Sam Turnbull @ It Doesn't Taste Like Chicken says
That sounds delicious, Beth! 😊 Love that peach melba twist!
Jane says
Very easy and great creamy texture. Made it with blueberries and soy yoghurt
Sam Turnbull @ It Doesn't Taste Like Chicken says
Thanks Jane! Blueberries and soy yogurt sound like a delicious combo 😊
Eeva says
Great recipe! I prepare a variation of this for my husband and myself almost every evening. Makes a yummy breakfast for the following day! 😊
Sam Turnbull @ It Doesn't Taste Like Chicken says
Thanks Eeva! So thrilled you enjoy it! 😊
Sue says
Creative. I'm a huge fan of overnight oats and I was happy to find several variations of the standard recipe.
Carrot cake is one of my favorite treats!
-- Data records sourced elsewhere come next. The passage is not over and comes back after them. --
Lemma moved_intro lease run expected target old t d d' :
  lease_row lease d = Some old ->
  lease_status_in expected old && owner_guard (Some run) old = true ->
  lease_row lease d' = Some (cas_row target (Some run) t old) ->
  d' = d <| issue_leases := update_where (cas_guard lease expected (owner_guard (Some run)))
                              (cas_row target (Some run) t) (issue_leases d) |> ->
  moved lease run expected target d d'.
Proof.
  intros Hold [Hs Ho]%andb_true_iff Hnew Hd'. apply lease_of_run_id in Ho.
  exists old, (cas_row target (Some run) t old). split_and!; try done.
  - intros other Hne. rewrite Hd'. by apply cas_other.
  - eauto.
Qed.

(** The classified transition of a lease, in these words. *)
Lemma transition_wp lease run target expected w :
  NoDup (lease_id <$> issue_leases (w_db w)) ->
  wp (update_lease_status_conditional_outcome lease target expected (Some run) (Some run))
     (fun r w' =>
        match r with
        | Ok Applied => moved lease run expected target (w_db w) (w_db w')
        | Ok (Rejected s owner) =>
            w_db w' = w_db w /\
            preserved lease run expected (w_db w) (LeaseStatePreserved run (Some s) owner)
        | Ok Missing =>
            w_db w' = w_db w /\ preserved lease run expected (w_db w) (LeaseStatePreserved run None None)
        | Err _ => w_db w' = w_db w
        end) w.
Proof.
  intros Hid. eapply wp_consequence; [by apply conditional_outcome_wp|].
  intros [[|s owner|]|e] w'; [..|done].
  - intros (old & t & Hold & Hmay & Hnew & Hd). by eapply moved_intro.
  - intros (Hd & old & Hold & Hmay & Hs & Ho). split; [done|]. unfold preserved. rewrite Hold.
    split; [done|]. exists s. by rewrite Ho.
  - intros [Hd Hnone]. split; [done|]. unfold preserved. by rewrite Hnone.
Qed.

Lemma finalize_wp lease run target expected applied_outcome w :
  NoDup (lease_id <$> issue_leases (w_db w)) ->
  wp (finalize_exact_owner_lease lease run target expected applied_outcome)
     (fun r w' =>
        match r with
        | Ok o => moved lease run expected target (w_db w) (w_db w') /\ o = applied_outcome \/
                  w_db w' = w_db w /\ preserved lease run expected (w_db w) o
        | Err _ => w_db w' = w_db w
        end) w.
Proof.
  intros Hid. unfold finalize_exact_owner_lease. apply wp_bind.
  eapply wp_consequence; [by apply transition_wp|].
  intros [[|s owner|]|e] w' Hw; [..|done]; apply wp_ret; auto.
Qed.

Lemma finalize_denied_wp lease run w :
  NoDup (lease_id <$> issue_leases (w_db w)) ->
  wp (finalize_ownership_denied_lease lease run)
     (fun r w' =>
        match r with
        | Ok o => moved lease run [LeaseStatus.Running] LeaseStatus.Failed (w_db w) (w_db w') /\
                    o = Launched run false \/
                  w_db w' = w_db w /\ already_denied lease run (w_db w) o
        | Err _ => w_db w' = w_db w
        end) w.
Proof.
  intros Hid. unfold finalize_ownership_denied_lease. apply wp_bind.
  eapply wp_consequence; [by apply transition_wp|].
  intros [[|s owner|]|e] w' Hw; [..|done]; wp_steps; [by left| |by apply Hw].
  destruct Hw as [Hd Hp]. unfold classify_ownership_denied_rejection.
  destruct (_ && _) eqn:E; [|done]. right. split; [done|]. split; [done|].
  apply andb_true_iff in E as [->%bool_decide_eq_true ->%bool_decide_eq_true].
  unfold preserved in Hp. destruct (lease_row lease (w_db w)) as [old|]; [|done].
  destruct Hp as (_ & s & Hs & [= <- Ho]). by exists old.
Qed.

Lemma conditional_move_wp lease run target expected w :
  NoDup (lease_id <$> issue_leases (w_db w)) ->
  wp (update_lease_status_conditional lease target expected (Some run) (Some run))
     (fun r w' =>
        match r with
        | Ok true => moved lease run expected target (w_db w) (w_db w')
        | Ok false => w_db w' = w_db w /\ forall old, lease_row lease (w_db w) = Some old ->
                        lease_status_in expected old && lease_of_run run old = false
        | Err _ => w_db w' = w_db w
        end) w.
Proof.
  intros Hid. eapply wp_consequence; [by apply conditional_update_wp|].
  intros [[]|e] w'; [|done|by intros [? _]].
  intros (old & t & Hold & Hs & Ho & Hnew & Hd). eapply moved_intro; try done.
  by rewrite Hs, Ho.
Qed.

Lemma compensate_wp lease run error w :
  NoDup (lease_id <$> issue_leases (w_db w)) ->
  wp (compensate_lease_after_launch_error lease run)
     (fun r w' =>
        let expected := sources (Err error) in
        match r with
        | Ok o =>
            (exists target, destination run (w_db w) (Err error) target /\
               moved lease run expected target (w_db w) (w_db w') /\ o = outcome_of run target) \/
            w_db w' = w_db w /\ preserved lease run expected (w_db w) o
        | Err _ => w_db w' = w_db w
        end) w.
Proof.
  intros Hid. unfold compensate_lease_after_launch_error.
  apply wp_transaction; [done|]. intros w1 Hw1. apply wp_bind, wp_try.
  eapply (wp_consequence _ (fun r w2 => w_db w2 = w_db w /\
            (r = Ok (pollable_external_wait run (w_db w)) \/ is_ok r = false))).
  { unfold has_pollable_external_wait. apply wp_query; intros w2 Hw2; rewrite Hw2, Hw1; auto. }
  intros check w2 [Hw2 Hcheck]. set (target := match check with Ok true => _ | _ => _ end).
  assert (Hdest : destination run (w_db w) (Err error) target /\
            (target = LeaseStatus.WaitingExternal \/ target = LeaseStatus.Failed)).
  { subst target. cbn. destruct Hcheck as [->|Hc]; [destruct (pollable_external_wait _ _)|destruct check];
      auto; done. }
  destruct Hdest as [Hdest Htarget]. apply wp_bind.
  eapply wp_consequence; [apply conditional_move_wp; by rewrite Hw2|]. rewrite Hw2.
  intros [[]|e] w3 Hw3; [..|done].
  - apply wp_ret. intros w4 Hw4. left. exists target. rewrite Hw4. split_and!; try done.
    by destruct Htarget as [->| ->].
  - destruct Hw3 as [Hw3 Hno]. unfold classify_rejected_or_missing.
    apply wp_bind, wp_query; [done|]. intros w4 Hw4. unfold current_owner, preserved, lease_row in *.
    rewrite Hw3. destruct (select_first _ _) as [old|] eqn:E.
    + destruct (LeaseStatus.from_str (l_status old)) as [s|] eqn:Ep; [|done].
      pose proof (to_from_text (A := LeaseStatus.t) _ _ Ep) as Ht. apply wp_ret. intros w5 Hw5. right.
      split; [congruence|]. split; [by apply Hno|]. by exists s.
    + apply wp_ret. intros w5 Hw5. right. split; [congruence|done].
Qed.
End FinalizationLemmas.

(** Whatever the result, a lease settled is not left running for the run. *)
Lemma settled_not_running (lease run : string) result target d d' o :
  destination run d result target ->
  (moved lease run (sources result) target d d' \/
   d' = d /\ (preserved lease run (sources result) d o \/ already_denied lease run d o)) ->
  forall row, lease_row lease d' = Some row -> l_run_id row = Some run -> l_status row <> "running".
Proof.
  intros Hdest [Hm|[-> [Hp|Hp]]] row Hrow Hrun Hst.
  - destruct Hm as (old & new & _ & _ & _ & Hnew & Hs & _). rewrite Hrow in Hnew.
    injection Hnew as <-. rewrite Hst in Hs.
    destruct result as [[]|]; cbn in Hdest; try subst target; try done.
    by destruct Hdest as [->|[-> _]].
  - unfold preserved in Hp. rewrite Hrow in Hp. destruct Hp as [Hp _].
    apply andb_false_iff in Hp as [Hp|Hp].
    + unfold lease_status_in in Hp. rewrite Hst in Hp. by destruct result as [[]|].
    + by rewrite (proj2 (lease_of_run_id _ _) Hrun) in Hp.
  - destruct Hp as (_ & old & Hold & Hf & _). rewrite Hrow in Hold. injection Hold as <-.
    rewrite Hst in Hf. done.
Qed.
Now I can a make a healthier version, that mimics the flavors of this classic dessert, and enjoy it guilt free.
Next up, lemon blueberry. Thank you for a new take on a breakfast favorite.
Sam Turnbull @ It Doesn't Taste Like Chicken says
Thanks Sue! I’m so glad you’re enjoying the variations. So happy you love the recipe 😊
Betty Dargie says
! would love to try this recipe, but with steel-cut oats. Would that work or should they be cooked first?
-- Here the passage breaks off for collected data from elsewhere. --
(** [Display] of [adapters::github::GithubError] *)
Definition github_error_display `{StringsDebug} (e : GithubError) : string :=
  match e with
  | CliNotFound =>
      "GitHub CLI not found on PATH; install gh (https://cli.github.com) and run `gh auth login`"
  | AuthenticationRequired => "GitHub CLI is not authenticated; run `gh auth login`"
  | InsufficientScopes missing =>
      "GitHub token is missing required scope(s): " +:+ join_with ", " missing
      +:+ "; run `gh auth refresh -s " +:+ join_with "," missing +:+ "`"
  | RepositoryNotAccessible repo =>
      "GitHub repository `" +:+ repo +:+ "` is not accessible; verify the name and your permissions"
  | RateLimited repo =>
      "GitHub API rate limit exhausted while checking `" +:+ repo
      +:+ "`; the repository and credentials are not at fault. Check `gh api rate_limit` and retry after the reset"
  | CommandFailed argv exit_code stderr =>
      "GitHub command " +:+ strings_debug argv +:+ " failed with exit code "
      +:+ exit_code_debug exit_code +:+ ": " +:+ stderr
  | NotFound resource => "GitHub resource not found: " +:+ resource
  | CacheLock context error => "GitHub adapter cache lock failed while " +:+ context +:+ ": " +:+ error
  end.

(** [Display] of [SkipReason] *)
Definition skip_display (r : SkipReason) : string :=
  match r with
  | MissingRequiredLabel l => "missing required label '" +:+ l +:+ "'"
  | HasExcludedLabel l => "has excluded label '" +:+ l +:+ "'"
  | WrongState s => "wrong state '" +:+ s +:+ "'"
  | MissingApprovalProvenance => "approval label provenance is missing"
  | UnauthorizedApprovalActor actor =>
      "approval label was applied by unauthorized actor '" +:+ actor +:+ "'"
  | HasActiveLease => "issue already has an in-progress lease"
  | HasOpenPr => "issue already has an open PR"
  | ChildOfActiveParent => "child issue is owned by an active parent orchestrator"
  | ConcurrencyLimitReached => "per-config concurrency limit reached"
  | InvalidLeaseState => "invalid lease state"
  | InvalidPath detail => "invalid launch path: " +:+ detail
  | RoutingFailed detail => "parent issue routing failed: " +:+ detail
  end.

(** ** Filters *)

Definition issue_has_label (issue : GithubIssue) (expected : string) : bool :=
  existsb (fun label => eq_ignore_ascii_case label expected) (i_labels issue).

Definition static_filter (cfg : DiscoveryConfig) (issue : GithubIssue) : option SkipReason :=
  match List.find (fun required => negb (issue_has_label issue required)) (include_labels cfg) with
  | Some required => Some (MissingRequiredLabel required)
  | None =>
      match List.find (issue_has_label issue) (exclude_labels cfg) with
      | Some excluded => Some (HasExcludedLabel excluded)
      | None =>
          if negb (bool_decide (issue_states cfg = []))
             && negb (existsb (fun state => eq_ignore_ascii_case state (i_state issue)) (issue_states cfg))
          then Some (WrongState (i_state issue))
          else None
      end
  end.

Inductive ApprovalStatus :=
| Authorized
| MissingProvenance
| UnauthorizedActor (actual : string).

Definition evaluate_approval_actor (approval_actor : option string) (expected_actor : string)
    : ApprovalStatus :=
  match approval_actor with
  | Some actual => if eq_ignore_ascii_case actual expected_actor then Authorized else UnauthorizedActor actual
  | None => MissingProvenance
  end.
Sam Turnbull @ It Doesn't Taste Like Chicken says
Hi Betty! Steel-cut oats can work, but they don’t soften as easily as rolled oats. For best results, I recommend either: (1) cooking them first, then chilling like overnight oats, or (2) giving the mixture a quick 1–2 minute microwave to warm it up, then refrigerating 6–12 hours to soften. Just note they’ll still be a bit chewier than rolled oats. If you try it, let me know how it turns out!
Betty Dargie says
Thanks, Sam. I'll give this a try.
Kat says
Did you know that you have to crush Chia seeds in order to release the omega-3‘s? Even if it’s a recipe where they’re swelling you still don’t get the full omega-3 benefit. Powders are crushed is best to improve the efficacy of absorption of the omega-3‘s. Just thought you might want to include that in your recipes.
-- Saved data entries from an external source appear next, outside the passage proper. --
Lemma finalize_update_evolves id s detail t d n d' :
  ledger_wf d ->
  Operations.update_operations (Operations.finalizable id) (Operations.finalize_row s detail t) d
    = Ok (n, d') -> ledger_wf d' /\ ledger_le d d'.
Proof.
  apply update_operations_evolves; [|done].
  intros r. unfold Operations.finalizable. rewrite andb_true_iff. tauto.
Qed.

Lemma finalize_completed_evolves id o : evolves (Operations.finalize_completed id o).
Proof.
  intros d0. apply keeps_bind; [apply keeps_now|intros t].
  apply keeps_bind; [|intros n; case_decide; keeps_auto].
  apply evolves_execute. intros d a d'. apply finalize_update_evolves.
Qed.

Lemma finalize_guarded_evolves id s o : evolves (Operations.finalize_guarded id s o).
Proof.
  intros d0. apply keeps_bind; [apply keeps_now|intros t].
  apply keeps_bind; [|intros n; case_decide; keeps_auto].
  apply evolves_execute. intros d a d'. apply finalize_update_evolves.
Qed.

Lemma insert_attempt_evolves row d id d' :
  (forall z, at_attempt_id (row z) = z) ->
  ledger_wf d -> Attempts.insert_attempt row d = Ok (id, d') -> ledger_wf d' /\ ledger_le d d'.
Proof.
  intros Hrow Hwf. unfold Attempts.insert_attempt. case_match; [|done]. intros [= <- <-].
  assert (Hlt : forall a, a ∈ recovery_attempts d -> (0 < at_attempt_id a <= attempts_seq d)%Z)
    by (destruct Hwf; by apply Forall_forall).
  ledger_tac.
  - apply unique_snoc; [done|]. intros a Ha. rewrite Hrow. specialize (Hlt a Ha). lia.
  - apply Forall_app. split; [|constructor; [rewrite Hrow; lia|done]].
    apply Forall_forall. intros a Ha. specialize (Hlt a Ha). lia.
  - lia.
  - apply grows_append, _.
Qed.

Lemma record_attempt_start_evolves a : evolves (Attempts.record_attempt_start a).
Proof.
  intros d0. unfold Attempts.record_attempt_start.
  apply keeps_bind; [apply keeps_lift_res|intros bytes].
  apply keeps_bind; [apply keeps_lift_res|intros text].
  apply keeps_bind; [apply keeps_now|intros t].
  apply evolves_execute. intros d id d'. by apply insert_attempt_evolves.
Qed.

Lemma append_attempt_outcome_evolves id st s rr cd :
  evolves (Attempts.append_attempt_outcome id st s rr cd).
Proof.
  intros d0. unfold Attempts.append_attempt_outcome.
  apply keeps_bind; [apply keeps_lift_res|intros bytes].
  apply keeps_bind; [apply keeps_lift_res|intros text].
  apply keeps_bind; [apply keeps_now|intros t].
  apply keeps_bind; [|intros n; case_decide; keeps_auto].
  apply evolves_execute. intros d a d' Hwf [= _ <-]. ledger_tac.
  - by apply unique_update.
  - apply Forall_forall. intros r (r0 & Hr0 & ->)%elem_of_update_where.
    rewrite Forall_forall in *. specialize (wf_attempts_seq0 r0 Hr0). by destruct (Attempts.unfinalized _ _).
  - apply grows_update; [apply _|]. intros r _ Hr. split; [done|]. intros Hf.
    unfold Attempts.unfinalized in Hr. apply andb_true_iff in Hr as [_ Hn].
    apply bool_decide_eq_true in Hn. rewrite Hn in Hf. by destruct Hf.
Qed.
End StoreLemmas.

#[export] Hint Resolve read_epoch_evolves cas_advance_epoch_evolves insert_pending_evolves
  try_adopt_pending_evolves finalize_completed_evolves finalize_guarded_evolves
  record_attempt_start_evolves append_attempt_outcome_evolves : eff.

(** ** What the stores promise *)

Section StoreSpecs.
Context `{Env} `{RecoveryCodec} `{Sha256}.

(** A row found by a unique key is found again later, evolved. *)
Lemma grows_select {A K} (R : relation A) (key : A -> K) (p : A -> bool) k t t' r :
  unique key t' -> grows R t t' -> (forall a b, R a b -> key b = key a) ->
  (forall a, p a = true <-> key a = k) ->
  select_first p t = Some r -> exists r', select_first p t' = Some r' /\ R r r'.
Proof.
  intros Hnd Hg HR Hp [Hr Hpr]%select_first_Some.
  destruct (grows_elem R _ _ _ Hg Hr) as (r' & Hr' & HRr).
  exists r'. split; [|done]. apply (select_first_key key); [done|done| |].
  - apply Hp. rewrite (HR _ _ HRr). by apply Hp.
  - intros a Ha. apply Hp in Ha. rewrite (HR _ _ HRr). apply Hp in Hpr. congruence.
Qed.

Lemma epoch_of_key run r : Epoch.epoch_of run r = true <-> ep_run_id r = run.
Proof. apply bool_decide_eq_true. Qed.
Lemma has_id_key id r : Operations.has_id id r = true <-> row_operation_id r = id.
Proof. apply bool_decide_eq_true. Qed.
Lemma has_key_key k r : Operations.has_key k r = true <-> row_request_key r = k.
Proof. apply bool_decide_eq_true. Qed.

Lemma current_le d d' run e :
  ledger_wf d' -> ledger_le d d' -> Epoch.current d run = Some e ->
  exists e', Epoch.current d' run = Some e' /\ (e <= e')%Z.
Proof.
  unfold Epoch.current. intros Hwf Hle (r & Hr & ->)%fmap_Some.
  destruct (grows_select epoch_le ep_run_id (Epoch.epoch_of run) run _ _ _ (wf_epochs _ Hwf)
              (le_epochs _ _ Hle) ltac:(by intros ?? []) (epoch_of_key run) Hr) as (r' & -> & Hrr).
  exists (ep_epoch r'). split; [done|apply Hrr].
Qed.

Lemma operation_later d d' k r :
  ledger_wf d' -> ledger_le d d' ->
  select_first (Operations.has_key k) (recovery_operations d) = Some r ->
  exists r', select_first (Operations.has_key k) (recovery_operations d') = Some r' /\ operation_le r r'.
Proof.
  intros Hwf Hle.
  apply (grows_select operation_le row_request_key _ k); [apply Hwf|apply Hle| |apply has_key_key].
  intros a b (Hb & _). unfold operation_bindings in Hb. unfold row_request_key. congruence.
Qed.

Lemma read_epoch_wp run w :
  wp (Epoch.read_epoch run)
    (fun r w' => w_db w' = w_db w /\
       forall e, r = Ok e -> e = Epoch.persisted (w_db w) run /\
         forall c, Epoch.current (w_db w) run = Some c -> (c <= i64_max)%Z) w.
Proof.
  unfold Epoch.read_epoch, Epoch.persisted, Epoch.current. wp_run; [by split|].
  split; [done|]. intros e. destruct (select_first _ _) as [row|]; cbn; [|by intros [= <-]].
  unfold get_i64. destruct (Z.leb_spec (ep_epoch row) i64_max); cbn; [|done].
  intros [= <-]. split; [done|]. by intros c [= <-].
Qed.

(** What a successful statement of the compare-and-swap does. *)
Lemma cas_statement_spec run next expected t d n d' :
  ledger_wf d -> Epoch.cas_statement run next expected t d = Ok (n, d') ->
  d' = d <| recovery_epochs := recovery_epochs d' |> /\
  (forall run', run' <> run -> Epoch.current d' run' = Epoch.current d run') /\
  match Epoch.current d run with
  | None => n = 1 /\ Epoch.current d' run = Some next
  | Some e =>
      if (e =? expected)%Z then n = 1 /\ Epoch.current d' run = Some (e + 1)%Z
      else n = 0 /\ d' = d
  end.
Proof.
  intros Hwf. unfold Epoch.cas_statement, Epoch.current.
  destruct (exists_where _ _) eqn:Ex; intros [= <- <-]; cbn.
  - split; [done|].
    destruct (select_first (Epoch.epoch_of run) (recovery_epochs d)) as [row|] eqn:Es; cbn.
    2:{ apply exists_where_true in Ex as (r & Hr & E). by rewrite (proj1 (select_first_None _ _) Es r Hr) in E. }
    pose proof (guarded_update ep_run_id (Epoch.epoch_of run) (Epoch.epoch_at run expected)
      (fun r => r <| ep_epoch := (ep_epoch r + 1)%Z |> <| ep_updated_at := t |>) (recovery_epochs d)
      (wf_epochs _ Hwf)
      ltac:(intros ?? ?%epoch_of_key ?%epoch_of_key; congruence)
      ltac:(unfold Epoch.epoch_at; intros r [? ?]%andb_true_iff; split; done)) as Hg.
    split.
    { intros run' Hne. rewrite select_first_update_other; [done|].
      unfold Epoch.epoch_at, Epoch.epoch_of. cbn. intros r [Hr _]%andb_true_iff.
      apply bool_decide_eq_true in Hr. split; apply bool_decide_eq_false; congruence. }
    destruct (ep_epoch row =? expected)%Z eqn:Ee.
    + case_bool_decide as Hc.
      * destruct Hg as (old & Ho & _ & ->). assert (old = row) as -> by congruence. cbn.
        split; [|done].
        assert (count_where (Epoch.epoch_at run expected) (recovery_epochs d) <= 1); [|lia].
        apply (count_where_unique ep_run_id); [apply Hwf|].
        unfold Epoch.epoch_at. intros r r' [?%epoch_of_key _]%andb_true_iff [?%epoch_of_key _]%andb_true_iff.
        congruence.
      * destruct Hg as [_ Hg]. specialize (Hg row Es). unfold Epoch.epoch_at in Hg.
        apply select_first_Some in Es as [_ Es]. rewrite Es, Ee in Hg. done.
    + assert (Hz : count_where (Epoch.epoch_at run expected) (recovery_epochs d) = 0).
      { apply count_where_0. intros r Hr. unfold Epoch.epoch_at.
        destruct (Epoch.epoch_of run r) eqn:Er; [|done]. cbn.
        assert (select_first (Epoch.epoch_of run) (recovery_epochs d) = Some r).
        { apply (select_first_key ep_run_id); [apply Hwf|done|done|].
          intros r' ?%epoch_of_key. apply epoch_of_key in Er. congruence. }
        by simplify_eq. }
      split; [done|]. rewrite update_where_none; [by destruct d|].
      by apply count_where_0.
  - split; [done|]. rewrite exists_where_false in Ex. split.
    + intros run' Hne. rewrite select_first_app. destruct (select_first _ _); [done|].
      unfold select_first, Epoch.epoch_of. cbn. by rewrite bool_decide_eq_false_2.
    + rewrite (proj2 (select_first_None _ _)) by done. cbn.
      rewrite select_first_app, (proj2 (select_first_None _ _)) by done.
      unfold select_first, Epoch.epoch_of. cbn. by rewrite bool_decide_eq_true_2.
Qed.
Sam Turnbull @ It Doesn't Taste Like Chicken says
Thanks for sharing, Kat! Chia seeds are actually digestible whole, especially once they’re hydrated like they are in recipes such as overnight oats or chia pudding. Grinding them is optional, but not required. You can definitely use ground chia if you prefer though!
Marshall Lake says
Hi,
Have you tried using oat groats rather than rolled oats?
Sam Turnbull @ It Doesn't Taste Like Chicken says
Hi Marshall! Oat groats are the whole oat grain, so they’re much tougher than rolled oats and won’t soften properly just by soaking overnight. If you’d like to use them, I recommend cooking them first until tender, letting them cool, and then using them in the overnight oat mixture. They’ll have a pleasantly chewy texture that way!